WHAT NEEDS TO BE DONE.
First find the line with "Definition Fixture_new (root" in the entries below, then set down exactly every line through the line with "Definition crash_successor_at (p", that line included.

[Opening SUPPLIED RECORDS section]

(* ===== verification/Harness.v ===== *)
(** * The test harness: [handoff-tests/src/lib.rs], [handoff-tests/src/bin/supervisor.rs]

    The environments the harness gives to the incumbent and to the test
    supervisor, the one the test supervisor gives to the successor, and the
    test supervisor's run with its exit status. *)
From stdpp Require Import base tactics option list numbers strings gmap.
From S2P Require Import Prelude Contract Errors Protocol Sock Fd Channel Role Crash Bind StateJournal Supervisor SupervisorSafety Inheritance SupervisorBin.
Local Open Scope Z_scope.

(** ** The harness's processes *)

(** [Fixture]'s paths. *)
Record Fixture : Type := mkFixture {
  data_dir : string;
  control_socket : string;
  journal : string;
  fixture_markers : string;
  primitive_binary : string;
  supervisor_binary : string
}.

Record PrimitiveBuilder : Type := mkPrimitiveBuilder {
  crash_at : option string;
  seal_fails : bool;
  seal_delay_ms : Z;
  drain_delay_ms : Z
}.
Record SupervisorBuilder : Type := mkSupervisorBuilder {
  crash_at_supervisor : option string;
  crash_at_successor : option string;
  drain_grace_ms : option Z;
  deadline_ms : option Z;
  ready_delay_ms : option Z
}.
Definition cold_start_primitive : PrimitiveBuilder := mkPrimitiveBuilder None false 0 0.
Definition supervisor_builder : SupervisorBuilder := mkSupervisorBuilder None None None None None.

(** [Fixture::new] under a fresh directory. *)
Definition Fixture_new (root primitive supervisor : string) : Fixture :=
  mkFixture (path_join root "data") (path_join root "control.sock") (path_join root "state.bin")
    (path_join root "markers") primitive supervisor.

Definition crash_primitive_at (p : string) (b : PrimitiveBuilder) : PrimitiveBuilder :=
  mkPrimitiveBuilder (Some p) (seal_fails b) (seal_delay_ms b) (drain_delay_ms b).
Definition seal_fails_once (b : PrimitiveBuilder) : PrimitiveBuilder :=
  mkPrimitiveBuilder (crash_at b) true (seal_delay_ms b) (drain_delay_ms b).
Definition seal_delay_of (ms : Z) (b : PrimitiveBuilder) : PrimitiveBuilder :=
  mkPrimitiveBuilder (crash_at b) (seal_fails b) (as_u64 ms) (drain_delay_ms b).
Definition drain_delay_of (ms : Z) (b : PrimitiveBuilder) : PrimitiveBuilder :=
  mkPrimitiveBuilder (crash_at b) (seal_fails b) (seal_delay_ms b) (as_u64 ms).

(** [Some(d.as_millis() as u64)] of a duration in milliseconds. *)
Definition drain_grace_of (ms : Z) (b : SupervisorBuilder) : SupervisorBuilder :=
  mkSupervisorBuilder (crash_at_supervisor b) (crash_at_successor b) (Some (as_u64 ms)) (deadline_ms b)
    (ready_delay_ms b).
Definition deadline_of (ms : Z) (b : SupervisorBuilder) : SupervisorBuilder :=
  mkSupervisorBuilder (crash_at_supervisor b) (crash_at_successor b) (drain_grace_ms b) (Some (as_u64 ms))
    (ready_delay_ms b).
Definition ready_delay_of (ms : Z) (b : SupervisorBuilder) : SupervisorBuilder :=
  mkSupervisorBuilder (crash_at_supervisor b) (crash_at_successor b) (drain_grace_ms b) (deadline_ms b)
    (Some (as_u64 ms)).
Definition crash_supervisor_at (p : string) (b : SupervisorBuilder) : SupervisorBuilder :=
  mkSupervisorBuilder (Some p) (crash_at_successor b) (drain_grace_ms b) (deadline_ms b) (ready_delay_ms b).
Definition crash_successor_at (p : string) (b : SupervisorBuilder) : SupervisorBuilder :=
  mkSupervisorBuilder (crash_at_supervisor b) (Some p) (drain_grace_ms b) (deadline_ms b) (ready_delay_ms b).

[Closing SUPPLIED RECORDS section]

YOUR SOLUTION.
Definition Fixture_new (root primitive supervisor : string) : Fixture :=
  mkFixture (path_join root "data") (path_join root "control.sock") (path_join root "state.bin")
    (path_join root "markers") primitive supervisor.

Definition crash_primitive_at (p : string) (b : PrimitiveBuilder) : PrimitiveBuilder :=
  mkPrimitiveBuilder (Some p) (seal_fails b) (seal_delay_ms b) (drain_delay_ms b).
Definition seal_fails_once (b : PrimitiveBuilder) : PrimitiveBuilder :=
  mkPrimitiveBuilder (crash_at b) true (seal_delay_ms b) (drain_delay_ms b).
Definition seal_delay_of (ms : Z) (b : PrimitiveBuilder) : PrimitiveBuilder :=
  mkPrimitiveBuilder (crash_at b) (seal_fails b) (as_u64 ms) (drain_delay_ms b).
Definition drain_delay_of (ms : Z) (b : PrimitiveBuilder) : PrimitiveBuilder :=
  mkPrimitiveBuilder (crash_at b) (seal_fails b) (seal_delay_ms b) (as_u64 ms).

(** [Some(d.as_millis() as u64)] of a duration in milliseconds. *)
Definition drain_grace_of (ms : Z) (b : SupervisorBuilder) : SupervisorBuilder :=
  mkSupervisorBuilder (crash_at_supervisor b) (crash_at_successor b) (Some (as_u64 ms)) (deadline_ms b)
    (ready_delay_ms b).
Definition deadline_of (ms : Z) (b : SupervisorBuilder) : SupervisorBuilder :=
  mkSupervisorBuilder (crash_at_supervisor b) (crash_at_successor b) (drain_grace_ms b) (Some (as_u64 ms))
    (ready_delay_ms b).
Definition ready_delay_of (ms : Z) (b : SupervisorBuilder) : SupervisorBuilder :=
  mkSupervisorBuilder (crash_at_supervisor b) (crash_at_successor b) (drain_grace_ms b) (deadline_ms b)
    (Some (as_u64 ms)).
Definition crash_supervisor_at (p : string) (b : SupervisorBuilder) : SupervisorBuilder :=
  mkSupervisorBuilder (Some p) (crash_at_successor b) (drain_grace_ms b) (deadline_ms b) (ready_delay_ms b).
Definition crash_successor_at (p : string) (b : SupervisorBuilder) : SupervisorBuilder :=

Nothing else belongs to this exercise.